Entretanto el niño sospecha que Madame M. tiene un amante, y una mañana la sigue al salir ella a pasear por un bosque cercano, y descubre que allí se encuentra con su galán, al que todos hacen desde el día anterior camino de Odessa. Al despedirse, él le entrega un sobre y ella vuelve a la mansión siempre seguida de lejos por el niño, quien observa que a Madame M. se le ha caído el sobre sin darse cuenta. Sólo se da cuenta al llegar a la mansión y desanda veloz el camino buscando infructuosamente el sobre, que ya el niño se apropió. La tristeza en que cae la mujer que ama afecta tanto al niño que decide devolverle el sobre, pero sin que sepa que es él quien lo hace. Sólo que ella es más lista de lo que el niño cree, y con el sobre en la mano va y lo besa en los labios, “un beso fugaz y ardiente”. Algo así tampoco se olvida, nunca.
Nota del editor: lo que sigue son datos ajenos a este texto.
(** ** The claims *)

(** C1 (amended): in a cycle that received at least one message with
    [deleteMessages] enabled, the delete request is issued right after the
    receive request and before [this.emit]; when the delete request succeeds
    the batch is emitted after it, and when it fails the error is logged and
    nothing is emitted in that cycle. *)
Theorem delete_attempted_before_emit (c : Closure) (h : Host)
    (messages : MessageField) :
  awsApiRequestSOAP h (requestPath (queuePath c) (receiveMessageParams c))
    = Normal messages ->
  messagesArrayOf messages <> [] ->
  truthy (get (options c) "deleteMessages") = true ->
  exists deleteMessagesParams,
    buildDeleteMessagesParams (messagesArrayOf messages)
      = Normal deleteMessagesParams
    /\ let receive := requestPath (queuePath c) (receiveMessageParams c) in
       let delete := requestPath (queuePath c) deleteMessagesParams in
       executeTrigger c h []
         = (Normal tt,
            Request receive :: Request delete
              :: match awsApiRequestSOAP h delete with
                 | Throw e => [failed e]
                 | Normal _ => deliver h (messagesArrayOf messages)
                 end)
       /\ (forall e, awsApiRequestSOAP h delete = Throw e ->
             emissions (snd (executeTrigger c h [])) = [])
       /\ (forall r, awsApiRequestSOAP h delete = Normal r ->
             emissions (snd (executeTrigger c h []))
               = [messagesArrayOf messages]).
Proof.
  intros Hrecv Hne Hdel.
  destruct (buildDeleteMessagesParams_nonempty _ Hne) as [ps Hps].
  exists ps. split; [done|]. simpl.
  rewrite executeTrigger_trace. unfold cycleTrace.
  rewrite Hrecv, Hdel, Hps. simpl.
  assert (messages <> NoMessage) as Hm by (by intros ->).
  destruct messages as [|m|l]; [done| |]; simpl.
  all: split; [done|]; split; [by intros e ->|].
  all: intros r ->; unfold deliver; by destruct (emit h _).
Qed.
Me hace recordar uno de los versos más bellos del Don Carlos de Schiller, autor que tanto amaba Dostoievski: “Un instante vivido en el Paraíso no será expiado demasiado caro con la muerte”.

El cuento está narrado con tanta empatía hacia los dos protagonistas que uno sí olvida las circunstancias en que se escribió. Dostoievski estaba encarcelado con sus camaradas desde el 23 de abril de 1849, y en los primeros cuatro meses sólo se les permitió leer y escribir textos y documentos que tuvieran que ver con el proceso en marcha. Es decir, recién en septiembre pudo empezar Dostoievski a escribir “El pequeño héroe”, que es un canto a la pureza y al amor.

Casi terminando el cuento, el narrador reflexiona en lo que vio el niño al seguir a Madame M. rehaciendo su camino al bosque para buscar la carta que perdió, y que no encuentra. Y lo cuenta así:

No me cabe la menor duda de que para ella habría sido el mayor de los choques, casi un trueno, si su secreto se hubiera revelado de un modo tan brusco. Todavía recuerdo exactamente cómo era su cara en ese momento: no puede haber sufrimiento mayor. Sospechar, saber, estar convencida, como esperando la propia sentencia de muerte, de que su secreto podría ser descubierto en el próximo cuarto de hora, en el próximo minuto, que alguien encontraría la carta y la recogería.

Las cursivas son mías y me dicen que para cuando estaba por terminar de escribir su cuento ya sabía la condena que le esperaba en el juicio. Y tuvo, como Caravadossi en Tosca, el valor de cantar a la vida antes de que lo llevasen al paredón. El resto ya lo conocen.